The other day I was reading about one of the most talked about future Microsoft technologies code-named “Oslo”. The details of what “Oslo” is are still pretty vague, at  least until PDC 2008. In short it’s a set of technologies aimed at creating Domain Specific Languages (DSL) that can then be used to build executable programs. Yes, I know that still sounds vague, but that’s really all Microsoft has reveled about the whole project so far.dsl

According to a recent interview on .NET Rocks! with Don Box and Doug Purdy, two of the main architects behind “Oslo”, Microsoft’s goal is to:

enable people with knowledge on a specific domain, to create software in order to solve a problem in that domain, without having to know the technical details of software construction.

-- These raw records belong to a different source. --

Lemma step_increment st0 now scope signal seconds amount : preserves (ok st0) (increment config now scope signal seconds amount).
Proof. apply preserves_bind; [apply step_atomic, incr_step|auto with preserve]. Qed.
Hint Resolve step_increment : preserve.
Ltac keep := repeat first
  [ progress auto with preserve
  | progress intros
  | apply preserves_bind; [|intros ?]
  | match goal with |- preserves _ (match ?x with _ => _ end) => destruct x end
  | match goal with |- preserves _ (when _ _) => unfold when end ].
Lemma step_velocity st0 now e subject : preserves (ok st0) (updateVelocity config now e subject).
Proof. unfold updateVelocity. keep. Qed.
Lemma step_ingest st0 now e token : preserves (ok st0) (ingest config now e token).
Proof.
  unfold ingest. do 3 (apply preserves_bind; [unfold authenticate; auto with preserve|intros ?]).
  apply preserves_catch.
  - apply preserves_bind; [apply step_atomic, stepping_transaction, record_event_step|intros row].
    apply preserves_bind; [|auto with preserve].
    destruct (truthy_string _); [apply step_velocity|auto with preserve].
  - intros [| | |]; keep. apply step_atomic, count_duplicate_step.
Qed.
Lemma step_facts st0 now input : preserves (ok st0) (facts config now input).
Proof. unfold facts, read. keep. Qed.
Lemma step_evaluate st0 now aid input : preserves (ok st0) (evaluate config now aid input).
Proof.
  unfold evaluate. apply preserves_bind; [auto with preserve|intros [row|]]; [auto with preserve|].
  apply preserves_bind; [apply step_facts|intros f]. apply preserves_bind; [auto with preserve|intros r].
  apply preserves_bind; [|auto with preserve].
  apply step_atomic, stepping_transaction. intros st a st'. apply record_assessment_step.
Qed.
Lemma step_expire st0 now : preserves (ok st0) (expire now).
Proof.
  unfold expire. apply preserves_bind; [auto with preserve|intros due].
  apply preserves_bind; [|auto with preserve]. apply preserves_for_each. intros c.
  by apply step_atomic, close_control_step.
Qed.
Lemma step_check st0 now scopes : preserves (ok st0) (check now scopes).
Proof. unfold check. apply preserves_bind; [apply step_expire|keep]. Qed.
Lemma step_revoke st0 c : preserves (ok st0) (revoke_if_session c).
Proof. unfold revoke_if_session, revokeSession. keep. Qed.
Lemma step_apply st0 now input operator : operator <> automated -> preserves (ok st0) (apply now input operator).
Proof.
  intros Ho. unfold apply. apply preserves_bind; [auto with preserve|intros [c|]]; [apply step_revoke|].
  apply preserves_bind; [auto with preserve|intros t]. apply preserves_bind; [|apply step_revoke].
  apply step_atomic, stepping_transaction. intros st a st'. by apply create_control_step.
Qed.
Lemma step_release st0 now id reason operator : preserves (ok st0) (release now id reason operator).
Proof.
  unfold release. apply preserves_bind; [auto with preserve|intros o].
  apply preserves_bind; [auto with preserve|intros c]. destruct (negb _); [auto with preserve|].
  apply step_atomic, stepping_transaction. intros st a st' H.
  pose proof (close_control_step now id CS_RELEASED "RELEASED" operator reason ltac:(done) st) as Hs. by rewrite H in Hs.
Qed.
Lemma step_incident st0 now id input operator : preserves (ok st0) (update_incident now id input operator).
Proof.
  unfold update_incident. do 3 (apply preserves_bind; [auto with preserve|intros ?]).
  apply step_atomic, stepping_transaction. intros st i st'. apply write_incident_step.
Qed.
Lemma step_retention st0 now : preserves (ok st0) (retention config now).
Proof. apply step_atomic. intros st. by apply risk_step_same. Qed.
Lemma step_reconciliation st0 now : preserves (ok st0) (run_risk_reconciliation now).
Proof. unfold run_risk_reconciliation. apply preserves_bind; [apply step_expire|keep]. Qed.
(* ===== verification/RiskWitnesses.v ===== *)
(** * The Risk theorems at concrete inputs *)

From Stdlib Require Import ZArith Lia Ascii String.
From stdpp Require Import base strings list gmap sorting.
From S2P Require Import Prelude.
From S2P Require Import Js.
From S2P Require Import Codec.
From S2P Require Import Services.
From S2P Require Import Contracts.
From S2P Require Import Security.
From S2P Require Import LedgerDb.
From S2P Require Import CustomerTransfer.
From S2P Require Import Fixtures.
From S2P Require Import RiskTypes.
From S2P Require Import RiskEngine.
From S2P Require Import PaymentsDb.
From S2P Require Import PaymentsInv.
From S2P Require Import Peers.
From S2P Require Import PaymentTransfers.
From S2P Require Import PaymentWitnesses.
From S2P Require Import PaymentSettlement.
From S2P Require Import RiskDb.
From S2P Require Import RiskService.
From S2P Require Import RiskProofs.
From S2P Require Import RiskProperties.
From S2P Require Import RiskOperators.
From S2P Require Import RiskNetwork.

Open Scope Z_scope.

#[export] Instance fx_rows : RowOrder := {| unordered := fun A l => l; unordered_perm := fun A l => Permutation_refl l |}.
#[export] Instance fx_identity : IdentityPeer unit := {| post_revoke := fun _ _ _ env => (true, env) |}.
Definition fx_risk : RiskConfig :=
  mkRiskConfig "127.0.0.1" 4105 "postgresql://risk" "redis://127.0.0.1" "risk-token" (fun s => source_str s +:+ "-source-token")
    "aegis:risk:" 90 300 900 (Some "operator-bootstrap-token"%string) 1800 10000000 25000000 "http://127.0.0.1:4101" "identity-token" 3000.
Definition risk_state {A} (x : result RiskErr A * System RiskStore unit) : RiskStore := sdb x.2.
Abbreviation risk_alone st := (alone st tt).

(** ** The engine *)
Definition fx_evaluation (n : Z) (amount : string) : RiskEvaluationRequest :=
  mkEvaluation (fx_id n) TRANSFER_CONFIRMATION_OP alice None None None None (Some amount) (Some "LKR"%string) true
    (toISOString fx_now) fx_correlation.
Definition no_facts : RiskFacts := mkFacts 0 0 0 0 false 0 0 0 false false 0 0 false false false.
Definition bad_facts : RiskFacts := mkFacts 9 0 0 0 false 0 0 0 false true 0 0 false false false.
Lemma risk_monotone_witness : exists r1 r2,
  evaluateRisk (fx_evaluation 1 "500") no_facts DEFAULT_THRESHOLDS = Some r1 /\
  evaluateRisk (fx_evaluation 2 "900") bad_facts DEFAULT_THRESHOLDS = Some r2 /\
  (restriction (en_decision r1) <= restriction (en_decision r2))%nat.
Proof.
  eexists _, _. split; [vm_compute; reflexivity|]. split; [vm_compute; reflexivity|].
  apply (risk_monotone (fx_evaluation 1 "500") (fx_evaluation 2 "900") no_facts bad_facts DEFAULT_THRESHOLDS 500 900);
    first [vm_compute; reflexivity|lia|done|constructor; cbn; try lia; done].
Defined.

(** ** A tamper signal about Alice, and the assessment it leads to *)
Definition tamper_signal : SecurityEventV1 :=
  mkSecurityEvent (fx_id 650) PAYMENTS "payments-event-1" TAMPER_SIGNAL SEV_CRITICAL (toISOString fx_now) (Some alice) None None None
    None fx_correlation [].
Definition signalled : RiskStore := Eval vm_compute in
  risk_state (ingest_endpoint fx_risk fx_now tamper_signal (Some "PAYMENTS-source-token"%string) (risk_alone emptyRisk)).
Definition assessed : RiskStore := Eval vm_compute in
  risk_state (evaluate fx_risk fx_now (fx_id 660) (fx_evaluation 661 "60000") (risk_alone signalled)).
Example assessed_rows :
  (am_decision <$> assessments assessed, in_status <$> incidents assessed, ca_type <$> controlActions assessed)
  = ([HOLD_FOR_REVIEW], [OPEN], [TRANSFER_HOLD]).
Proof. vm_compute. reflexivity. Qed.

Lemma empty_risk_inv : RiskInv emptyRisk.
Proof. constructor; try (by intros ? ?%not_elem_of_nil). apply NoDup_nil_2. Qed.

Definition assess_request : RiskRequest := Evaluate (fx_id 660) (fx_evaluation 661 "60000").
Definition signal_request : RiskRequest := Ingest tamper_signal (Some "PAYMENTS-source-token"%string).
Lemma fx_history : risk_history fx_risk emptyRisk tt assessed tt.
Proof.
  pose proof (history_step fx_risk emptyRisk tt fx_now signal_request emptyRisk tt []
    (history_start fx_risk emptyRisk tt) I (Forall_nil_2 _)) as H1.
  assert (Hs : sdb (serve_risk fx_risk fx_now signal_request (risk_alone emptyRisk)).2 = signalled) by (vm_compute; reflexivity).
  cbv zeta in H1. change (mkSystem emptyRisk tt []) with (risk_alone emptyRisk) in H1. rewrite Hs in H1.
  destruct (senv (serve_risk fx_risk fx_now signal_request (risk_alone emptyRisk)).2).
  pose proof (history_step fx_risk emptyRisk tt fx_now assess_request signalled tt [] H1 I (Forall_nil_2 _)) as H2.
  assert (Ha : sdb (serve_risk fx_risk fx_now assess_request (risk_alone signalled)).2 = assessed) by (vm_compute; reflexivity).
  cbv zeta in H2. change (mkSystem signalled tt []) with (risk_alone signalled) in H2. rewrite Ha in H2.
  by destruct (senv (serve_risk fx_risk fx_now assess_request (risk_alone signalled)).2).
Qed.
Lemma assessed_inv : RiskInv assessed.
Proof. apply (history_aged fx_risk emptyRisk tt assessed tt empty_risk_inv fx_history). Qed.
Lemma risk_history_safe_witness : RiskInv assessed /\ store_ages emptyRisk assessed.
Proof. apply (risk_history_safe fx_risk emptyRisk tt assessed tt empty_risk_inv fx_history). Defined.

Lemma fx_unseen : unseen (fx_evaluation 661 "60000") signalled.
Proof. intros a Ha. by apply not_elem_of_nil in Ha. Qed.
Lemma evaluate_effect_witness : exists row incs ctrls r,
  assessments assessed = [] ++ [row] /\ incidents assessed = [] ++ incs /\ controlActions assessed = [] ++ ctrls /\
  Forall (incident_of (fx_id 660) r) incs /\ Forall (control_of fx_now (fx_id 660) alice r) ctrls.
Proof.
  destruct (evaluate fx_risk fx_now (fx_id 660) (fx_evaluation 661 "60000") (risk_alone signalled)) as [res s'] eqn:H.
  assert (Hs : sdb s' = assessed) by (change s' with (res, s').2; rewrite <- H; vm_compute; reflexivity).
  destruct res as [a|e]; [|exfalso; vm_compute in H; discriminate H].
  pose proof (evaluate_effect fx_risk fx_now (fx_id 660) (fx_evaluation 661 "60000") signalled tt a s' fx_unseen H) as He.
  destruct He as (r & row & incs & ctrls & _ & _ & _ & _ & Ha & _ & Hi & Hc & _ & Hof & _ & Hcof).
  rewrite Hs in Ha, Hi, Hc. exists row, incs, ctrls, r. auto.
Defined.

Definition fx_incident : Incident := match incidents assessed with i :: _ => i | [] => mkIncident "" None SEV_LOW OPEN "" None None 0 None end.
Lemma fx_unseen_again : unseen (fx_evaluation 671 "100") assessed.
Proof.
  intros x Hx. assert (Hid : am_evaluationId <$> assessments assessed = [fx_id 661]) by (vm_compute; reflexivity).
  apply (list_elem_of_fmap_2 am_evaluationId) in Hx. rewrite Hid, list_elem_of_singleton in Hx. rewrite Hx.
  vm_compute. discriminate.
Qed.
Lemma fx_incident_open : fx_incident ∈ incidents assessed /\ unresolved fx_incident = true /\
  about_subject alice assessed fx_incident = true.
Proof. split; [vm_compute; left|split; vm_compute; reflexivity]. Qed.
Lemma incident_holds_witness : exists a s',
  evaluate fx_risk fx_now (fx_id 670) (fx_evaluation 671 "100") (risk_alone assessed) = (Ok a, s') /\
  (restriction HOLD_FOR_REVIEW <= restriction (as_decision a))%nat.
Proof.
  destruct (evaluate fx_risk fx_now (fx_id 670) (fx_evaluation 671 "100") (risk_alone assessed)) as [res s'] eqn:H.
  destruct res as [a|e]; [|exfalso; vm_compute in H; discriminate H]. exists a, s'. split; [done|].
  destruct fx_incident_open as (Hi & Hu & Hab).
  exact (proj1 (incident_holds fx_risk fx_now (fx_id 670) (fx_evaluation 671 "100") assessed tt a s' fx_incident
    fx_unseen_again Hi Hu Hab H)).
Defined.

(** ** The hold stops Alice's payment *)
Lemma check_verdict_witness : exists r st',
  check fx_now [mkScope CUSTOMER alice] (risk_alone assessed) = (Ok r, alone st' tt) /\
  (cr_allowed r = false <-> held_by fx_now [mkScope CUSTOMER alice] stops assessed).
Proof.
  destruct (check_verdict fx_now [mkScope CUSTOMER alice] assessed tt assessed_inv) as (r & st' & Hrun & Hv & _).
  by exists r, st'.
Defined.

Definition fx_cluster : Cluster := mkCluster (fx_net db_funded []) assessed [].
Lemma alice_held : held_by fx_now [mkScope CUSTOMER alice] stops assessed.
Proof. eexists. split; [left|]. vm_compute. auto. Qed.
#[local] Instance fx_joined : Peers Cluster := cluster fx_config fx_now fx_risk fx_now "PAYMENTS-source-token".
Lemma held_customer_cannot_pay_witness : exists e s',
  confirm fx_payments fx_now "0A1B2C3D4E5F6071829A0B1C" (fx_id 620) fx_confirmation fx_correlation (alone authorized fx_cluster)
    = (Err e, s') /\ sdb s' = authorized /\ cl_net (senv s') = fx_net db_funded [].
Proof.
  destruct (confirm fx_payments fx_now "0A1B2C3D4E5F6071829A0B1C" (fx_id 620) fx_confirmation fx_correlation
    (alone authorized fx_cluster)) as [r s'] eqn:H.
  destruct (intent_of fx_confirmation authorized) as [i|] eqn:Hi; [|vm_compute in Hi; discriminate Hi].
  destruct (held_customer_cannot_pay fx_config fx_now fx_risk fx_now "PAYMENTS-source-token" fx_payments fx_now
    "0A1B2C3D4E5F6071829A0B1C" (fx_id 620) fx_confirmation fx_correlation authorized fx_cluster i r s') as ([e ->] & Hdb & Hnet).
  - exact assessed_inv.
  - intros t Ht. destruct (not_elem_of_nil t Ht).
  - exact Hi.
  - apply held_by_app, alice_held.
  - exact H.
  - exists e, s'. auto.
Defined.

(** ** Operators *)
Definition anonymous : OperatorRequest := mkOperatorRequest None None None.
Definition fx_update (note : string) : IncidentUpdate := mkIncidentUpdate (Some INVESTIGATING) None (Some note) None.
Lemma operator_actions_guarded_witness :
  (exists e, (operator_act fx_risk fx_now (fx_id 1) anonymous (OperatorUpdate (in_id fx_incident) (fx_update "note")) (risk_alone assessed)).1
     = Err e).
Proof.
  destruct (operator_act fx_risk fx_now (fx_id 1) anonymous (OperatorUpdate (in_id fx_incident) (fx_update "note")) (risk_alone assessed))
    as [res s'] eqn:H.
  destruct (operator_actions_guarded fx_risk fx_now (fx_id 1) anonymous (OperatorUpdate (in_id fx_incident) (fx_update "note")) assessed tt res s' H)
    as [Hno _].
  destruct Hno as [[e He] _]; [intros o (raw & v & h & c & Hr & _); vm_compute in Hr; discriminate Hr|].
  exists e. exact He.
Defined.

Definition fx_operator : OperatorRequest := mkOperatorRequest (Some "session-token"%string) (Some "csrf-token"%string) None.
Definition operated : RiskStore := Eval vm_compute in
  risk_state (bootstrap fx_risk fx_now "session-token" "csrf-token" "operator-bootstrap-token" (risk_alone assessed)).
(** A logout is a mutation that no audit row records. *)
Lemma logout_unaudited : let run := operator_act fx_risk fx_now (fx_id 1) fx_operator OperatorLogout (risk_alone operated) in
  run.1 = Ok tt /\ operatorAudits (sdb run.2) = operatorAudits operated.
Proof. vm_compute. split; reflexivity. Qed.
Definition update_with (note : string) := operator_update fx_risk fx_now (fx_id 1) fx_operator (in_id fx_incident) (fx_update note)
  (risk_alone operated).
(** The incident's note may have 1000 characters and the audit's reason 500:
    with a longer note the update is written and its audit is not. *)
Lemma operator_update_unaudited :
  let short := update_with "a short note" in let long := update_with (repeat_str "a" 501) in
  length (operatorAudits (risk_state short)) = 1%nat /\
  long.1 = Err (RiskDbError "operator_audits") /\ operatorAudits (risk_state long) = [] /\
  (in_status <$> incidents (risk_state long)) = [INVESTIGATING].
Proof. vm_compute. auto. Qed.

To me, “Oslo” represents the next big step in the evolution of programming styles.

Imperative Programming

Traditionally computer programming has always been about “telling” the machine what to do by specifying a set of instructions to execute in a particular order. This is known as imperative programming. The way programmers expressed these instructions has evolved over time from being commands directly interpreted by CPU to higher level structured languages that used abstracted concepts instead of processor-specific instructions, and let another program, the compiler, produce the appropriate code executable by the machine. The goal of programming languages has always been to give programmers new metaphors to interact with the computer in a more intuitive and natural way. Here are a few important milestones in this evolution:

  • Structured Programming: introduced natural language-like constructs to control the execution flow of program, like selection (“IF“, “ELSE“) and iteration (“WHILE“, “FOR“). Before that programmers used to construct programs by explicitly pointing to the next instruction to execute (“GOTO“).
  • Procedural Programming: introduced the concept of a “routine“, an ordered set of instructions that could be executed as a group by referring to them with a name (procedure call). Routines could take input data through parameters and output results through return values. Related routines could be grouped into modules to better organize them.
  • Object-Oriented Programming: focuses on the shape of the data being processed in a program. Introduced the concepts of “objects“, data structures that contain both data and the functions (methods) that operate on that data in a single unit. Objects and the interactions among them are modeled to represent real-world entities inside of a program, which allows programmers to think about a problem in a more natural way.

Declarative Programming

At the same time another style of programming has evolved over the years, known as declarative programming. Instead of telling the computer what to do, declarative programming focuses on telling what results are expected, and letting the computer figure out which steps it has to go through to obtain those results. Declarative programming expresses intent without issuing commands. Key milestones in the evolution include:

  • Functional Programming: describes a program as a set of mathematical functions that operate on immutable data. Functions can have data or other functions as their input and return the result of the computation.
  • Logic Programming: describes a program as a set of mathematical logic expressions. These expressions often take the form of premises and conclusions composed by logical statements (for example, “IF A AND B THEN C” where A, B, and C are logical statements). The program output is produced by evaluating these expressions on set of data called facts.
  • Language Oriented Programming: focuses on constructing a domain-specific language to describe the problem in the terms of its domain, and then using that language to describe a program to solve that problem.

Microsoft “Oslo”

The technologies delivered with “Oslo” fall clearly in this last category. In “Oslo” a compiler will translate a program expressed with a domain-specific language into an imperative general-purpose programming language such as C# or Visual Basic, which in its turn gets compiled into executable machine code. This way programmers can think using even more natural metaphors, and let the computer take care of the details of how to translate their intent into running software.